Sales: Having the ability of persuasion to sell products or services.

Problem-Solving: Identifying problems and brainstorming solutions.

Research: Having the ability to understand and interpret AI data to implement it in ways to benefit the company.

Finally, more than ever, the soft skill of adaptability is needed by every employee. As AI enters businesses of all types, it will become necessary for employees to be able to adapt to new changes and technologies.”

Matt Little, the Director and Owner of Festoon House, shares the following opinion:

“The hard skill that I look for is technological proficiency. With the rapid advancement of technology, it’s important to stay updated with the latest tools and software relevant to your industry. For example, in the lighting business, understanding energy-efficient technologies, CAD software for design, and project management tools are essential.

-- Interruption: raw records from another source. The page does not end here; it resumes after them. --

(** * Whispero: the TTFU / Evidence / Review workflow of the API routes

    A shallow embedding of the route handlers that create TTFUs, update
    their status, accept evidence and accept reviews, over an in-memory
    model of the Prisma tables they touch.

    - tables are lists of rows in insertion order; the primary key and the
      foreign keys of the SQL schema are checked by the [create] operations,
      which raise the way the Prisma client does;
    - a handler is a computation in a small state-and-exception monad: it
      reads and writes the tables, may leave early with a response
      ([return NextResponse.json(...)]) and may throw; the [try]/[catch] of
      each handler turns what was thrown into a response;
    - a request body is a JSON value, examined by the zod schema of the
      route; what zod takes for a URL and what [new Date] reads are
      parameters of the routes that use them;
    - the names a route module binds are part of the model where a handler
      uses a name its module does not import. *)

From Stdlib Require Import String Ascii List ZArith Bool Lia.
From Stdlib Require Import Sorting.Permutation Sorting.Sorted.
Import ListNotations.
Local Open Scope string_scope.
Local Open Scope Z_scope.

(* ------------------------------------------------------------------ *)
(** ** JavaScript values the handlers look at *)

(** A string is falsy exactly when it is empty. *)
Definition truthy (s : string) : bool := negb (s =? "")%string.

(** [v] of type [string | undefined]: [!v]. *)
Definition falsy (v : option string) : bool :=
  match v with
  | Some s => negb (truthy s)
  | None => true
  end.

(** [a || b] where [a : string | undefined] and [b : string]. *)
Definition or_else (a : option string) (b : string) : string :=
  match a with
  | Some s => if truthy s then s else b
  | None => b
  end.

(** [a || null] where [a : string | undefined]. *)
Definition or_null (a : option string) : option string :=
  match a with
  | Some s => if truthy s then Some s else None
  | None => None
  end.

(** [haystack.includes(needle)]. *)
Fixpoint includes (needle haystack : string) : bool :=
  String.prefix needle haystack
  || match haystack with
     | EmptyString => false
     | String _ rest => includes needle rest
     end.

(** The value [request.json()] resolves to. *)
#[local] Set Warnings "-register-all".
Inductive Json : Type :=
| JNull
| JBool (b : bool)
| JNum (n : Z)
| JStr (s : string)
| JArr (items : list Json)
| JObj (props : list (string * Json)).
#[local] Set Warnings "+register-all".

(** [o[k]]: [None] stands for [undefined]. *)
Fixpoint prop (o : list (string * Json)) (k : string) : option Json :=
  match o with
  | [] => None
  | (k', v) :: rest => if (k' =? k)%string then Some v else prop rest k
  end.

(* ------------------------------------------------------------------ *)
(** ** The enums and models of the Prisma schema *)

Inductive GlobalRole := ADMIN | SPV | REVIEWER | USER.
Inductive TtfuStatus := OPEN | IN_PROGRESS | DONE | REJECTED.
Inductive EvidenceType := link | file.
Inductive ReviewStatus := approved | rejected | needs_revision.

Definition GlobalRole_eqb (a b : GlobalRole) : bool :=
  match a, b with
  | ADMIN, ADMIN | SPV, SPV | REVIEWER, REVIEWER | USER, USER => true
  | _, _ => false
  end.

Definition GlobalRole_name (r : GlobalRole) : string :=
  match r with
  | ADMIN => "ADMIN" | SPV => "SPV" | REVIEWER => "REVIEWER" | USER => "USER"
  end.

Record User := {
  user_id : string;
  user_name : string;
  user_email : string;
  user_globalRole : GlobalRole
}.

Record Meeting := {
  meeting_id : string;
  meeting_title : string;
  meeting_date : Z;
  meeting_createdById : string
}.

Record TTFU := {
  ttfu_id : string;
  ttfu_meetingId : string;
  ttfu_title : string;
  ttfu_description : option string;
  ttfu_assigneeId : string;
  ttfu_reviewerId : string;
  ttfu_status : TtfuStatus;
  ttfu_dueDate : option Z;
  ttfu_createdAt : Z;
  ttfu_updatedAt : Z
}.

Record Evidence := {
  evidence_id : string;
  evidence_ttfuId : string;
  evidence_type : EvidenceType;
  evidence_url : option string;
  evidence_filePath : option string;
  evidence_description : option string;
  evidence_submittedById : string;
  evidence_createdAt : Z
}.

Record Review := {
  review_id : string;
  review_evidenceId : string;
  review_reviewerId : string;
  review_status : ReviewStatus;
  review_comment : option string;
  review_createdAt : Z
}.

(** The tables. *)
Record DB := {
  users : list User;
  meetings : list Meeting;
  ttfus : list TTFU;
  evidences : list Evidence;
  reviews : list Review
}.

(** What the database supplies for a new row: [@default(cuid())] and
    [@default(now())]. *)
Record Gen := {
  cuid : string;
  now : Z
}.

(** The session [getServerSession] resolves to; [None] is [null]. *)
Record Session := {
  session_user_id : string;
  session_user_globalRole : string
}.

(* ------------------------------------------------------------------ *)
(** ** Errors and responses *)

(** What a handler can throw: a [ZodError] with its issues (the paths of
    the offending fields), or another [Error] with its message. *)
Inductive Exn :=
| ZodError (issues : list string)
| JsError (message : string).

Inductive Details :=
| NoDetails
| Issues (issues : list string)
| Message (message : string).

(** What the request resolves to: [{ success: true, data }] with status
    200, [{ error, details? }] with an error status, or nothing at all
    when the handler itself throws. *)
Inductive Reply (A : Type) :=
| Json200 (data : A)
| JsonError (status : Z) (error : string) (details : Details)
| Uncaught (e : Exn).
Arguments Json200 {A} data.
Arguments JsonError {A} status error details.
Arguments Uncaught {A} e.

Definition status_of {A} (r : Reply A) : Z :=
  match r with
  | Json200 _ => 200
  | JsonError s _ _ => s
  | Uncaught _ => 500
  end.

Definition is_success {A} (r : Reply A) : bool :=
  match r with Json200 _ => true | _ => false end.

(** The taxonomy of errors by HTTP status. *)
Definition is_authorization_error {A} (r : Reply A) : bool :=
  match r with
  | JsonError s _ _ => (s =? 401) || (s =? 403)
  | _ => false
  end.

Definition is_not_found {A} (r : Reply A) : bool :=
  match r with JsonError s _ _ => s =? 404 | _ => false end.

Definition is_validation_error {A} (r : Reply A) : bool :=
  match r with
  | JsonError s e _ => (s =? 400) && negb (e =? "You have already reviewed this evidence")%string
  | _ => false
  end.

For soft skills, communication is imperative. The ability to effectively convey your ideas and understand others’ perspectives is invaluable in any business setting.

Leadership is another soft skill that I value highly. It’s not just about managing people; it’s about inspiring and motivating them to do their best work.”

“Just like in 2023, soft skills are still the name of the game in 2024. However, one of the most valuable (in my opinion, as an employer) is being comfortable with uncertainty. Making peace with uncertainty and even growing to enjoy the surprises that force you to think on your feet and overcome hardship will go a long way in helping employees and their companies flourish. I’m not sure if we were looking for that specific skill last year, but it’s becoming clear how important it is to roll with the punches.” — adds Jordan Harary, Co-Founder & CEO at The Bid Lab.

How to develop soft skills?

“Staying updated and informed about how to best connect with other people. Being vulnerable in the right situations and connecting with clients in the right circumstances really can’t be understated, so the best way forward is to practice. Train yourself to be self-aware in difficult circumstances. How would you like someone to react, or respond? Talk to yourself in the mirror, or with a friend. Everyone has the ability to grow.” — notes Jordan Harary.

Matt Little makes an interesting point of view and approach to soft skills development: 

“Experiential learning opportunities, such as internships, volunteer work, or participation in group projects and extracurricular activities, can help you improve your soft skills. These experiences allow people to practice communication, collaboration, leadership, and problem-solving in real-world situations, allowing them to hone their skills and gain valuable insights into their own strengths and areas for improvement.”

Many companies themselves have a vested interest in seeing their employees develop and grow. This manifests itself in regular training within the company, as well as compensation for employee training. Many companies also have an individual development plan, which prescribes the development of certain skills necessary for career growth. 

If you want your employees to develop their soft and hard skills, organize the following:

1) Create a community of interest. For example, in IT companies you can organize a community of developers or testers, where colleagues will share their knowledge and train newcomers.

2) Invite speakers and experts to speak to your employees. Organize meetings and Q&A sessions so that employees can communicate with practitioners.

3) Offer employees training opportunities both internally and externally.

4) Don’t forget about the motivational component: it can be both tangible and intangible motivation.